PINADs degrade their target RNAs in vitro. (a) LC-MS validation of the G4 degraders against a G4-forming oligonucleotide after a 4 h 37 °C incubation with a specified molecule (n = 3). (b) LC-MS validation of the absence of cutting against a non-G4-forming oligonucleotide after a 4 h 37 °C incubation with a specified molecule (n = 3). (c) LC-MS validation of the pseudoknot degraders after a 3 h 37 °C incubation with a specified molecule (n = 3). (d) Nondenaturing gel validation of pseudoknot degraders on a 5′FAM-tagged pseudoknot oligonucleotide after a 6 h 37 °C incubation with a specified molecule.
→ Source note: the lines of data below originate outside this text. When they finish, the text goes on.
(** *** Lockout *)
Lemma ok_assertNotLocked u : ok (assertNotLocked u).
Proof. unfold assertNotLocked. safe_tac. Qed.
Lemma ok_recordFailedLogin id : ok (recordFailedLogin cfg id).
Proof. unfold recordFailedLogin. safe_tac. Qed.
Lemma ok_resetLoginAttempts u : ok (resetLoginAttempts cfg u).
Proof. unfold resetLoginAttempts. safe_tac. Qed.
Lemma ok_lockAccountForOtpAbuse id : ok (lockAccountForOtpAbuse cfg id).
Proof. unfold lockAccountForOtpAbuse. safe_tac. Qed.
Lemma ok_verifyCredential id c : ok (verifyCredential cfg id c).
Proof. unfold verifyCredential. safe_tac. Qed.
Hint Resolve ok_assertNotLocked ok_recordFailedLogin ok_resetLoginAttempts
  ok_lockAccountForOtpAbuse ok_verifyCredential : safe.

(** *** One-time codes *)
Lemma ok_generateOtp : ok generateOtp.
Proof. apply (ok_draw n0 Ps Pc Po Iu Ru (λ n, str_of_Z (random_otp n))). Qed.
Lemma ok_bcryptHash d r : ok (bcryptHash d r).
Proof. apply (ok_draw n0 Ps Pc Po Iu Ru (bcrypt_hash d r)). Qed.
Lemma ok_findCooldownOtp a b c d : ok (findCooldownOtp a b c d).
Proof. apply ok_gets. Qed.
Lemma ok_hashed {A} d r (f : string → prog AuthW A) :
  (∀ n, ok (f (bcrypt_hash d r n))) → ok (bcryptHash d r ≫= f).
Proof.
  intros Hf w. apply rg_bind.
  eapply (rg_mono _ _ (λ h _, ∃ n, h = bcrypt_hash d r n) _ (λ _ _, True)); [|intros h w1 [n ->]; apply Hf|done].
  intros w1 _ HI. destruct (kept_good n0 Ps Pc Po Iu Ru w1 (draw w1).2) as [? ?];
    [done|apply kept_draw|]. split_and!; [done..|]. by eexists.
Qed.
Lemma ok_issue_otp userId purpose channel d r n :
  purpose ≠ promotion_verification →
  ok (issue_otp cfg userId purpose channel (bcrypt_hash d r n)).
Proof.
  intros Hp w. apply rg_bind. eapply rg_mono; [apply rg_randomUUID| |done].
  intros id w1 Hd. apply (rg_act_outcome (auth_inv n0 Ps Pc Po Iu) (auth_rel n0 Ru)). intros w2 _ HI. cbv beta zeta.
  destruct (cooldown_row _ _ _ _ _); [done|]. case_bool_decide; [done|]. cbn [fst snd].
  match goal with |- context [set_otps ?f w2] => destruct (good_otps n0 Ps Pc Po Iu Ru w2 f) as [? ?] end;
    [done| |apply rows_new; [done|by apply ap_code|]; apply rows_fmap;
              [intros o; by destruct (_ && _)| |apply HI]|done].
  - intros i Hi Hdone. apply row_done_new; [exact (drawn_not_old n0 id i Hd Hi)|].
    apply row_done_fmap; [|done]. intros o Ho. by destruct (_ && _).
  - intros o. destruct (_ && _); [|done]. by apply ap_worn.
Qed.
Hint Resolve ok_generateOtp ok_bcryptHash ok_findCooldownOtp ok_issue_otp : safe.
Lemma ok_issueAndSendOtp a b c d e :
  c ≠ promotion_verification → ok (issueAndSendOtp cfg a b c d e).
Proof.
  intros Hc. unfold issueAndSendOtp, sendSms. apply safe_bind; [safe_tac|]. intros cached.
  destruct cached as [[|]|]; [|safe_tac|];
    (apply safe_bind; [safe_tac|intros [cooling|]; [safe_tac|]];
     apply safe_bind; [safe_tac|intros otp]; apply ok_hashed; intros n; safe_tac).
Qed.
Hint Resolve ok_issueAndSendOtp : safe.

(** *** Tokens *)
Lemma ok_issueTokens a b c d e f g : ok (issueTokens cfg a b c d e f g).
Proof.
  intros w. unfold issueTokens. apply rg_bind. eapply rg_mono; [apply rg_randomUUID| |done].
  intros sid w1 Hsid. cbv beta in Hsid. apply rg_bind. eapply rg_mono; [apply ok_now| |done].
  intros iat w2 _. apply rg_bind. eapply rg_mono; [apply rg_randomUUID| |done].
  intros jti w3 (n&Hn&->). revert w3.
  apply safe_bind; [safe_tac|intros iat2]. apply safe_bind; [safe_tac|intros ms].
  apply safe_bind; [|safe_tac]. intros w3. apply rg_session_create; [done|].
  intros t. by apply ap_issued.
Qed.
Hint Resolve ok_issueTokens : safe.
Lemma ok_tokens_for u : ok (tokens_for cfg u).
Proof. unfold tokens_for. apply ok_issueTokens. Qed.
Hint Resolve ok_tokens_for : safe.
Lemma ok_auditLogin a b c d e f : ok (auditLogin a b c d e f).
Proof. apply ok_emitAudit. Qed.
Lemma ok_emitOtpRejected a b c d e f g : ok (emitOtpRejected a b c d e f g).
Proof. apply ok_emitAudit. Qed.
Lemma ok_emitOtpLockout a b : ok (emitOtpLockout a b).
Proof. apply ok_emitAudit. Qed.
Lemma ok_emitSecurityAudit a b c d e : ok (emitSecurityAudit a b c d e).
Proof. apply ok_emitAudit. Qed.
Lemma ok_login_failed a b c : ok (login_failed a b c).
Proof. apply ok_emitAudit. Qed.
Hint Resolve ok_auditLogin ok_emitOtpRejected ok_emitOtpLockout ok_emitSecurityAudit
  ok_login_failed : safe.
Lemma ok_requirePhone p : ok (requirePhone p).
Proof. unfold requirePhone. safe_tac. Qed.
Lemma ok_user_by_phone p : ok (user_by_phone p).
Proof. apply ok_gets. Qed.
Hint Resolve ok_requirePhone ok_user_by_phone : safe.

(** *** Handlers *)
Lemma ok_login phone password : ok (login cfg phone password).
Proof. unfold login. safe_tac. Qed.

Lemma ok_session_claim id P upd :
  (∀ t o, session_spent o → session_spent (upd t o)) → (∀ t o, s_id (upd t o) = s_id o) →
  (∀ t o, Ps o → Ps (upd t o)) → ok (session_claim id P upd).
Proof. intros Hu Hid HP. by apply safe_act, good_session_claim. Qed.
Lemma ok_otp_claim id P upd :
  (∀ t o, worn o (upd t o)) → ok (otp_claim id P upd).
Proof.
  intros Hu. apply safe_act, good_otp_claim; [intros t o; apply Hu..|].
  intros t o. by apply ap_worn.
Qed.
Lemma ok_otp_wear id upd : (∀ o, worn o (upd o)) → ok (otp_update id upd).
Proof.
  intros Hu. apply ok_otp_update; [intros o; apply Hu..|]. intros o. by apply ap_worn.
Qed.
Lemma worn_used t o : worn o (upd_used t o).
Proof. by split_and!. Qed.
Lemma worn_attempt o : worn o (upd_otp_attempts o).
Proof. by split_and!. Qed.
Lemma ok_code_claim id P upd :
  (∀ t o, code_spent o → code_spent (upd t o)) → (∀ t o, rc_id (upd t o) = rc_id o) →
  (∀ t o, Pc o → Pc (upd t o)) → ok (code_claim id P upd).
Proof. intros Hu Hid HP. by apply safe_act, good_code_claim. Qed.
Lemma ok_challenge_claim id P upd :
  (∀ t o, challenge_spent o → challenge_spent (upd t o)) → (∀ t o, ch_id (upd t o) = ch_id o) → ok (challenge_claim id P upd).
Proof. intros Hu Hid. by apply safe_act, good_challenge_claim. Qed.

Lemma ok_rotate s u : ok (rotate cfg s u).
Proof.
  apply ok_tx, safe_bind; [by apply ok_session_claim; [..|apply ap_revoked]|intros n]. safe_tac.
Qed.
Hint Resolve ok_rotate : safe.
Lemma ok_refresh token : ok (Auth.refresh cfg token).
Proof.
  unfold Auth.refresh. safe_tac. by apply ok_session_updateMany; [..|apply ap_revoked].
Qed.
Lemma ok_logout u t : ok (logout cfg u t).
Proof. unfold logout, audit_logout. safe_tac. Qed.
Lemma ok_logoutAll u : ok (logoutAll cfg u).
Proof. unfold logoutAll, audit_logout. safe_tac. Qed.
Lemma ok_revokeRefreshToken u t : ok (revokeRefreshToken cfg u t).
Proof. unfold revokeRefreshToken, audit_logout. safe_tac. Qed.

Lemma ok_reject_otp {A} a b c d e f : ok (reject_otp (A:=A) a b c d e f).
Proof. unfold reject_otp. safe_tac. Qed.
Hint Resolve ok_reject_otp : safe.
Lemma ok_consume_otp a r u f : (∀ x, ok (f x)) → ok (consume_otp cfg a r u f).
Proof.
  intros Hf. apply ok_tx, safe_bind; [apply ok_otp_claim, worn_used|intros n]. safe_tac.
Qed.
Lemma ok_checkOtpOrThrow a b c d f :
  (∀ g x, f = Some g → ok (g x)) → ok (checkOtpOrThrow cfg a b c d f).
Proof.
  intros Hf. unfold checkOtpOrThrow. safe_tac; try (apply ok_otp_wear, worn_attempt);
    try (by apply ok_consume_otp; intros; eapply Hf).
Qed.
Lemma ok_checkOtp_some a b c d g :
  (∀ x, ok (g x)) → ok (checkOtpOrThrow cfg a b c d (Some g)).
Proof. intros Hg. apply ok_checkOtpOrThrow. by intros g' x [= <-]. Qed.
Lemma ok_verifyResetOtp a b : ok (verifyResetOtp cfg a b).
Proof. apply safe_bind; [by apply ok_checkOtpOrThrow|intros u; safe_tac]. Qed.
Lemma ok_reactivateVerify a b c : ok (reactivateVerify cfg a b c).
Proof.
  unfold reactivateVerify. destruct (negb a); [safe_tac|]. apply safe_bind; [|intros u; safe_tac].
  apply ok_checkOtp_some. intros x. safe_tac.
Qed.

(** *** Two-factor *)
Lemma ok_loadUserForSecurity id : ok (loadUserForSecurity id).
Proof. unfold loadUserForSecurity. safe_tac. Qed.
Lemma ok_requireEnabledSecret id : ok (requireEnabledSecret id).
Proof. unfold requireEnabledSecret. safe_tac. Qed.
Lemma ok_checkTotpOrNull s c : ok (checkTotpOrNull cfg s c).
Proof. unfold checkTotpOrNull. safe_tac. Qed.
Hint Resolve ok_loadUserForSecurity ok_requireEnabledSecret ok_checkTotpOrNull : safe.
Lemma ok_loadChallengeOrThrow id : ok (loadChallengeOrThrow id).
Proof. unfold loadChallengeOrThrow. safe_tac. Qed.
Hint Resolve ok_loadChallengeOrThrow : safe.
Lemma ok_issueTwoFactorChallenge a b : ok (issueTwoFactorChallenge cfg a b).
Proof.
  unfold issueTwoFactorChallenge. apply safe_bind; [safe_tac|intros o].
  destruct (negb _); [safe_tac|]. apply safe_bind; [safe_tac|intros u].
  apply safe_bind; [by apply ok_challenge_updateMany|intros _].
  apply safe_bind; [by apply ok_challenge_create|intros c; safe_tac].
Qed.
Lemma ok_failChallenge {A} a b c : ok (failChallenge cfg (A:=A) a b c).
Proof. unfold failChallenge. safe_tac; by apply ok_challenge_update. Qed.
Hint Resolve ok_failChallenge : safe.
Lemma ok_finishChallenge a b c : ok (finishChallenge cfg a b c).
Proof.
  apply safe_bind; [by apply ok_challenge_claim|intros n]. safe_tac.
Qed.
Hint Resolve ok_finishChallenge : safe.
Lemma ok_twoFactorLoginVerify a b : ok (twoFactorLoginVerify cfg a b).
Proof. unfold twoFactorLoginVerify. safe_tac. Qed.
Lemma ok_twoFactorLoginRecovery a b : ok (twoFactorLoginRecovery cfg a b).
Proof. unfold twoFactorLoginRecovery. safe_tac. by apply ok_code_claim; [..|apply ap_used]. Qed.
Lemma ok_twoFactorLoginResend a : ok (twoFactorLoginResend cfg a).
Proof.
  unfold twoFactorLoginResend, sendSms. safe_tac. by apply ok_challenge_update.
Qed.
Lemma ok_twoFactorStepUp a b c : ok (twoFactorStepUp cfg a b c).
Proof. unfold twoFactorStepUp. safe_tac. Qed.
End handlers.

#[export] Hint Resolve ok_user_by_id ok_secret_by_user ok_challenge_by_id ok_otp_with_user
  ok_assertNotLocked ok_recordFailedLogin ok_resetLoginAttempts ok_lockAccountForOtpAbuse
  ok_verifyCredential ok_generateOtp ok_bcryptHash ok_issueAndSendOtp ok_tokens_for
  ok_auditLogin ok_emitOtpRejected ok_emitOtpLockout ok_emitSecurityAudit ok_login_failed
  ok_requirePhone ok_login ok_refresh ok_logout ok_logoutAll ok_revokeRefreshToken
  ok_reject_otp ok_verifyResetOtp ok_reactivateVerify ok_loadUserForSecurity
  ok_requireEnabledSecret ok_checkTotpOrNull ok_loadChallengeOrThrow
  ok_issueTwoFactorChallenge ok_failChallenge ok_finishChallenge ok_twoFactorLoginVerify
  ok_twoFactorLoginRecovery ok_twoFactorLoginResend ok_twoFactorStepUp : safe.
Double band for the pseudoknot might correspond to a pseudoknot monomer and dimer.²⁴ (e) Denaturing gel validation of pseudoknot degraders on a 5′FAM-tagged pseudoknot oligonucleotide after a 6 h 37 °C incubation with a specified molecule. Representative gel shown (n = 3). (f) LC-MS validation of pseudoknot degraders losing efficiency when one of the pseudoknot stems is mutated and perturbs the pseudoknot secondary structure (n = 3). (g) Agarose gel electrophoresis validation of the cutting (white arrow) of extracted native SARS-CoV-2 RNA. (h) Agarose gel electrophoresis validation of no cutting of RNA extracted from HEK293FT cells. n.s. = not significant, *p < 0.05, **p < 0.01, ***p < 0.001.